The Su-57, recently named the “Felon” by NATO, is “almost ready” to be handed over to the air force, the deputy defense minister was quoted as saying on November 8 by the state-operated domestic news agency RIA Novosti. According to TASS news agency, the defense minister said during the same visit that the aircraft is “actually ready for its delivery to the troops.”
Initially, the service was expected to take delivery of two Su-57s in 2019 and two more in 2020.
In June, Krivoruchko announced that UAC is ready to mass-produce the Su-57 fighter jet with full-scale serial production set to begin some time in 2020. The following month the Russian government announced that production of the Su-57 has officially begun without offering details. As I wrote previously, one of the reasons for delayed serial production has been technical issues surrounding the Su-57s engine, the Saturn izdeliye 30:
The new engine features increased thrust and fuel efficiency and is reportedly fitted with 3D thrust vectoring nozzles. All of the 10 Su-57 prototypes have been fitted with a derivative of the Russian-made Saturn AL-41F1S engine, the AL-41F1, an older aircraft engine also installed on the Sukhoi Su-35S Flanker-E.

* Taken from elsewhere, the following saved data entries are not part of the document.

Definition ctx_invoice_ref (c : update_ctx) : invoice_ref :=
  match c_path_id c, c_amp c, c_mpp c with
  | Some p, _, _ => InvoiceRef (Some (c_hash c)) (Some p)
  | None, Some _, Some m => InvoiceRef None (Some (mpp_payment_addr m))
  | None, _, Some m => InvoiceRef (Some (c_hash c)) (Some (mpp_payment_addr m))
  | None, _, None => InvoiceRef (Some (c_hash c)) None
  end.

Definition ctx_set_id (c : update_ctx) : option bytes := amp_set_id <$> c_amp c.

Definition fail_res (c : update_ctx) (outcome : fail_result) : resolution :=
  HtlcFail (c_circuit_key c) (c_current_height c) outcome.
Definition settle_res (c : update_ctx) (preimage : bytes) (outcome : settle_result) : resolution :=
  HtlcSettle preimage (c_circuit_key c) (c_current_height c) outcome.
Definition accept_res (c : update_ctx) (outcome : accept_result) : resolution :=
  HtlcAccept (c_circuit_key c) outcome.

(** [records.MergedCopy(wire)]: the wire's records win. *)
Definition merged_copy (c other : custom_records) : custom_records := other ∪ c.

(** The order in which a [range] visits a map. *)
Class MapOrder := {
  order {A} : gmap circuit_key A → list (circuit_key * A);
  order_perm {A} (m : gmap circuit_key A) : order m ≡ₚ map_to_list m;
}.

(** * The decision on an HTLC ([update.go]) *)

Section Update.
Context `{S : Sha256} `{O : MapOrder}.
(* ===== verification/InvoiceToy.v ===== *)
(** * Invoices: a run of the registry

    A hash function, a map order and a database, and payments of an ordinary,
    a hold and an AMP invoice with them. *)

From S2P Require Import Prelude Features Amp Invoices.

Definition toy_sha : Sha256 := λ b, b.
Definition toy_order : MapOrder := {|
  order _ m := map_to_list m;
  order_perm _ m := Permutation_refl _;
|}.
Definition toy_db : Updater := λ _ _, None.

Definition toy_preimage : bytes := replicate 32 Byte.x07.
Definition toy_address : bytes := replicate 32 Byte.x09.
Definition toy_features (bit : Z) : option feature_vector := Some (FeatureVector {[bit]} features).

(** An invoice of 1,000 msat to be paid with a payment address. *)
Definition toy_invoice (hodl : bool) (preimage : option bytes) (bit : Z) : invoice :=
  Invoice [Byte.x01] [Byte.x02] (ContractTerm 40 3600 preimage 1000 toy_address (toy_features bit))
    1 ContractOpen 0 ∅ ∅ hodl.

Definition toy_htlc (n amt : Z) (hash : bytes) (a : option amp) : update_ctx :=
  UpdateCtx hash (1, n) amt 800 700 10 ∅ ∅ (Some (Mpp toy_address 1000)) a None 0.
(** The HTLC's amount, and with it the invoice's, is a [uint64]. *)
Definition amounts_fit (inv : invoice) (op : registry_op) : Prop :=
  match op with
  | ExitHop c _ => 0 ≤ c_amt_paid c ∧ live inv + c_amt_paid c < 2 ^ 64
  | _ => True
  end.

(** What [db_update_invoice] does with an update. *)
Lemma db_update_Ok `{MapOrder} `{Updater} {R} hash0 time
    (callback : invoice → result inv_error (option invoice_update_desc * R)) inv inv' calls res :
  db_update_invoice hash0 time callback inv = Ok (inv', calls, res) →
  (callback inv = Ok (None, res) ∧ inv' = inv) ∨
  ∃ u s', callback inv = Ok (Some u, res) ∧ inv' = u_inv s' ∧
    match iu_type u with
    | CancelHTLCsUpdate => cancel_htlcs time u (UpdState inv [])
    | AddHTLCsUpdate => add_htlcs hash0 time u (UpdState inv [])
    | SettleHodlInvoiceUpdate => settle_hodl_invoice hash0 time (iu_state u) (UpdState inv [])
    | CancelInvoiceUpdate => cancel_invoice hash0 time (iu_state u) (UpdState inv [])
    | UnknownUpdate => Err ErrUnknownUpdateType
    end = Ok s'.
Proof.
  unfold db_update_invoice. intros Hd. apply rbind_Ok in Hd as ([[u|] r] & Hc & Hd).
  - apply rbind_Ok in Hd as (s1 & Hu & Hd). apply rbind_Ok in Hd as (s2 & Hf & [= <- <- <-]).
    apply call_Ok in Hf. right. exists u, s1. by rewrite Hf.
  - injection Hd as <- _ <-. by left.
Qed.

Lemma exit_hop_cases `{MapOrder} c cancel_set inv u res :
  exit_hop_callback c cancel_set inv = Ok (u, res) →
  (resolve_replayed_htlc c inv = Ok (Some res) ∧ u = None) ∨
  resolve_replayed_htlc c inv = Ok None ∧
  ((∃ f, u = None ∧ res = fail_res c f ∧ cancel_set = true) ∨
   (∃ X, u = Some (InvoiceUpdateDesc None X ∅ (ctx_set_id c) CancelHTLCsUpdate) ∧
         res = fail_res c ExternalValidationFailed) ∨
   update_invoice c inv = Ok (u, res)).
Proof.
  unfold exit_hop_callback. intros E. apply rbind_Ok in E as ([r|] & Hr & E).
  - injection E as <- <-. by left.
  - right. split; [done|]. destruct cancel_set; [|by right; right]. destruct (negb _).
    + injection E as <- <-. left. by exists ResultInvoiceNotOpen.
    + injection E as <- <-. right; left. by eexists.
Qed.

Lemma run_db_update {R} (r : result inv_error (invoice * list updater_call * R)) inv' :
  (let* (inv, _, _) := r in Ok inv) = Ok inv' → ∃ calls res, r = Ok (inv', calls, res).
Proof. destruct r as [[[i calls] res]|]; [|done]. intros [= <-]. by eexists _, _. Qed.

Lemma step_kept op inv inv' :
  registry_step op inv inv' → amounts_fit inv op → inv_ok hash inv → inv_ok hash inv'.
Proof.
  destruct 1 as [O U time inv inv' Hlook Hrun]. intros Hfit Hok.
  destruct op as [c cancel_set | ref_hash key set_id | p | same ca]; cbn in Hlook, Hfit, Hrun;
    apply run_db_update in Hrun as (calls & res & H);
    apply db_update_Ok in H as [[_ ->] | (u & s' & Hc & -> & Hu)]; try done.
  - apply exit_hop_cases in Hc as [[_ ?]|[_ [(f & ? & _) | [(X & [= ->] & _) | Hc]]]]; try done.
    + eapply cancel_htlcs_kept; [done | exact Hu].
    + destruct Hfit. apply (update_invoice_plan hash) in Hc as (st & d & -> & Had & Hplan); [|done..].
      cbn [iu_type add_update] in Hu. eapply add_effective in Hu as (h & Heff); [|done..].
      by eapply add_kept.
  - unfold cancel_single_callback in Hc. repeat case_match; simplify_eq.
    eapply cancel_htlcs_kept; [done | exact Hu].
  - unfold settle_hodl_callback in Hc. destruct (i_state inv) eqn:Hst; try done. injection Hc as <-.
    by eapply (settle_hodl_kept hash) in Hu as (? & _).
  - unfold cancel_invoice_callback in Hc. repeat case_match; simplify_eq.
    by eapply (cancel_invoice_kept hash) in Hu as [? _].
Qed.
Lemma replay_recorded c inv res :
  resolve_replayed_htlc c inv = Ok (Some res) → recorded c inv res.
Proof.
  unfold resolve_replayed_htlc. destruct (i_htlcs inv !! c_circuit_key c) as [h|] eqn:Hk; [|done].
  destruct (h_state h) eqn:Hs.
  - intros [= <-]. cbn. split; [done|]. by exists h.
  - intros [= <-]. cbn. split; [done|]. rewrite Hk. by intros x [= <-].
  - intros H. apply rbind_Ok in H as (p & Hp & [= <-]). cbn. split; [done|]. split; [|by exists h].
    destruct (is_amp inv).
    + destruct (h_amp h) as [[r hash [q|]]|]; try done.
      destruct (bool_decide_reflect (hash = c_hash c)) as [->|]; [|done]. cbn in Hp.
      destruct (matches q (c_hash c)) eqn:Hm; [|done]. injection Hp as <-.
      unfold matches in Hm. by apply bool_decide_eq_true in Hm.
    + destruct (t_payment_preimage (i_terms inv)) as [q|]; [|done].
      destruct (matches q (c_hash c)) eqn:Hm; [|done]. injection Hp as <-.
      unfold matches in Hm. by apply bool_decide_eq_true in Hm.
Qed.

Lemma no_replay c inv : resolve_replayed_htlc c inv = Ok None → i_htlcs inv !! c_circuit_key c = None.
Proof.
  unfold resolve_replayed_htlc. destruct (i_htlcs inv !! c_circuit_key c) as [h|]; [|done].
  destruct (h_state h); [done..|]. intros H. by apply rbind_Ok in H as (p & _ & ?).
Qed.

(** An HTLC that is neither settled nor moved by its invoice stays as it is. *)
Lemma aligned_waiting time update st k h :
  st = ContractOpen ∨ st = ContractAccepted → aligned time None false update st k h = h.
Proof.
  intros Hst. unfold aligned. cbn [preimage_put context_state].
  unfold get_updated_htlc_state, try_settle.
  destruct Hst as [-> | ->]; cbn; repeat case_bool_decide; cbn; repeat case_match; naive_solver.
Qed.

(** The HTLC of an AMP set whose preimages are known. *)
Lemma aligned_amp time preimages st0 c a d st k h :
  let update := add_update (Some (InvoiceStateUpdateDesc ContractSettled st0 preimages
                                    (Some (amp_set_id a)))) c d in
  preimages ≠ ∅ → h_amp h = Some (InvoiceHtlcAMP a (c_hash c) None) → h_state h = HtlcStateAccepted →
  is_Some (preimages !! k) →
  is_ok (get_updated_htlc_state (preimage_put (Some (amp_set_id a)) update k h)
    (context_state (update_eligible update) st) (Some (amp_set_id a))) = true →
  h_state (aligned time (Some (amp_set_id a)) (update_eligible update) update st k h) = HtlcStateSettled ∧
  ∃ p, preimages !! k = Some p ∧ preimage_hash p = c_hash c.
Proof.
  intros update Hne Ha Hs [p Hp]. unfold aligned.
  assert (preimage_put (Some (amp_set_id a)) update k h =
          set_h_amp (Some (InvoiceHtlcAMP a (c_hash c) (Some p))) h) as ->.
  { unfold preimage_put. cbn. by rewrite Hp, Ha. }
  assert (update_eligible update = true) as ->.
  { unfold update_eligible. cbn. by rewrite bool_decide_eq_false_2. }
  cbn [context_state]. unfold get_updated_htlc_state, try_settle, is_in_htlc_set.
  rewrite bool_decide_eq_true_2 by done. cbn [h_state set_h_amp h_amp ia_record ia_preimage ia_hash].
  rewrite Hs. cbn [bool_decide negb]. rewrite !bool_decide_eq_true_2 by done. cbn [negb].
  destruct (matches p (c_hash c)) eqn:Hm; [|done]. intros _. cbn. split; [done|]. exists p. split; [done|].
  unfold matches in Hm. by apply bool_decide_eq_true in Hm.
Qed.
Lemma new_session_ok cfg s : new_session cfg = Ok s → config_ok (s_cfg s) ∧ session_ok s.
Proof.
  unfold new_session. destruct (ha_witness_weight _); [|done]. destruct (ha_reserve _); [|done].
  destruct (ha_check_peer_input (cfg_hooks cfg)), (ha_check_peer_output (cfg_hooks cfg)),
    (ha_dust_limit (cfg_hooks cfg)); try done.
  intros H. apply rbind_Ok in H as ([] & Ha & H). apply rbind_Ok in H as ([] & Hc & H).
  case_bool_decide as Hf; [done|]. injection H as <-.
  cbn [fold_result rbind check_amount check_contribution] in Ha, Hc. unfold check_amount in Ha.
  unfold check_contribution in Hc. split.
  - unfold config_ok, with_hooks; simpl.
    repeat (destruct (orb _ _) eqn:? in Ha; [done|]; simpl in Ha).
    repeat (destruct (orb _ _) eqn:? in Hc; [done|]; simpl in Hc).
    split_and!; try done; lia.
  - split; simpl; try done.
    + intros op id. rewrite lookup_empty. split; [done|]. intros (i & Hi & _).
      by rewrite lookup_empty in Hi.
    + unfold parity, added_by. by destruct (cfg_role cfg).
    + intros x Hx. by apply elem_of_nil in Hx.
    + intros x Hx. by apply elem_of_nil in Hx.
    + apply NoDup_nil_2.
    + apply NoDup_nil_2.
Qed.

Lemma funding_value_eq s :
  config_ok (s_cfg s) →
  funding_value s = si_value (cfg_shared (s_cfg s)) + cfg_initiator_contribution (s_cfg s) +
                    cfg_acceptor_contribution (s_cfg s).
Proof.
  intros (Hv & _ & _ & Hi & Ha & _). unfold funding_value, max_money in *. by widths.
Qed.

(** ** The moves of a session

    Our own items are wallet inputs and outputs with values that exist; the
    64-bit serial counter is assumed not to run over, which takes [2^63]
    queued items. *)

Section Moves.
Context `{T : TxPrims}.

Definition serial_room (s : session) (n : Z) : Prop := s_next_serial s + 2 * n < 2 ^ 64.

Inductive step : session → session → Prop :=
| step_local_input i s :
    in_shared i = false → 0 ≤ in_value i ≤ max_money → serial_room s 1 →
    step s (add_local_input i s)
| step_local_output o s :
    out_funding o = false → 0 ≤ out_value o ≤ max_money → serial_room s 1 → step s (add_local_output o s)
| step_shared s s' :
    serial_room s 2 → add_shared_input_and_funding s = Ok s' → step s s'
| step_refuse reason s : step s (refuse_peer_items reason s)
| step_waive s : step s (waive_own_reserve s)
| step_next s s' r : next s = (s', r) → step s s'
| step_receive msg s s' e : receive s msg = (s', e) → step s s'
| step_build s s' r : build s = (s', r) → step s s'.

Inductive reachable : session → Prop :=
| reach_new cfg s : new_session cfg = Ok s → reachable s
| reach_step s s' : reachable s → step s s' → reachable s'.

Lemma send_input_ok i s s' r :
  session_ok s → s_inputs s !! in_serial i = None →
  input_ok (cfg_shared (s_cfg s)) i →
  handed_out (cfg_role (s_cfg s)) (s_next_serial s) (in_serial i) →
  in_serial i ∉ in_serial <$> s_pending_inputs s →
  send_input i s = (s', r) → session_ok s' ∧ s_cfg s' = s_cfg s.
Proof.
  intros I Hnew Hok Hown Hfresh H. unfold send_input in H.
  destruct (s_spent s !! in_out_point i) eqn:Es; [by injection H as <- <-|].
  assert (session_ok (set_spent (<[in_out_point i := in_serial i]> (s_spent s))
            (set_inputs (<[in_serial i := i]> (s_inputs s)) s))) as I'.
  { by apply (items_ok_insert_in _ _ _ _ _ _ _ _ _ i I). }
  destruct (in_shared i); [by injection H as <- <-|].
  destruct (in_prev_tx i) as [tx|]; [|by injection H as <- <-].
  destruct (serialize_no_witness tx); by injection H as <- <-.
Qed.

Lemma next_ok s s' r : session_ok s → next s = (s', r) → session_ok s' ∧ s_cfg s' = s_cfg s.
Proof.
  intros I H. unfold next in H. destruct (s_failed s); [by injection H as <- <-|].
  destruct (negb (our_turn s)); [by injection H as <- <-|].
  destruct s as [c w ins outs sp pin pout n pi po ot sc rc f]. unfold session_ok in *. simpl in *.
  destruct pin as [|i pin].
  - destruct pout as [|o pout]; injection H as <- <-; simpl; [done|]. split; [|done].
    apply items_ok_pop_out in I as (I & Hown & Hok & Hnew & Hfr).
    by apply items_ok_insert_out.
  - apply items_ok_pop_in in I as (I & Hown & Hok & Hnew & Hfr).
    apply send_input_ok in H as [HI HC]; done.
Qed.

Lemma check_peer_serial_Ok s id :
  check_peer_serial s id = Ok tt ↔
  added_by id = other (cfg_role (s_cfg s)) ∧ s_inputs s !! id = None ∧ s_outputs s !! id = None.
Proof.
  unfold check_peer_serial. case_bool_decide; [|naive_solver].
  destruct (s_inputs s !! id), (s_outputs s !! id); naive_solver.
Qed.

Lemma other_ne r : other r ≠ r.
Proof. by destruct r. Qed.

The Su-57 lacks high-end low-observable design features and the aircraft’s sensor suite and other mission systems continue to suffer from developmental issues. The aircraft also reportedly cannot carry some of Russia’s most advanced air-launched weapons systems, including the BrahMos-A and KH-35UE, in its internal weapons bay, turning the missiles into radar cross section hotspots.
In May 2019, Russian President Vladimir Putin declared that the air force will receive 76 Su-57s by 2028. A contract to this effect was signed this July. Notably, the previous year the Russian Ministry of Defense (MoD) had announced that it will not serial-produce the Su-57.
One reason cited for the reversal of the MoD decision reportedly has been reduction of per-unit cost of Su-57 and associated equipment, which purportedly went down by about 20 percent.
The Su-57 took to the skies for the first time in 2010. The Russian Air Force is currently testing 10 Su-57 prototypes, four of which reportedly conducted combat missions in Syria.
India withdrew in 2018 from the co-development and production of the Su-57, known in India as the Perspective Multi-role Fighter (PMF).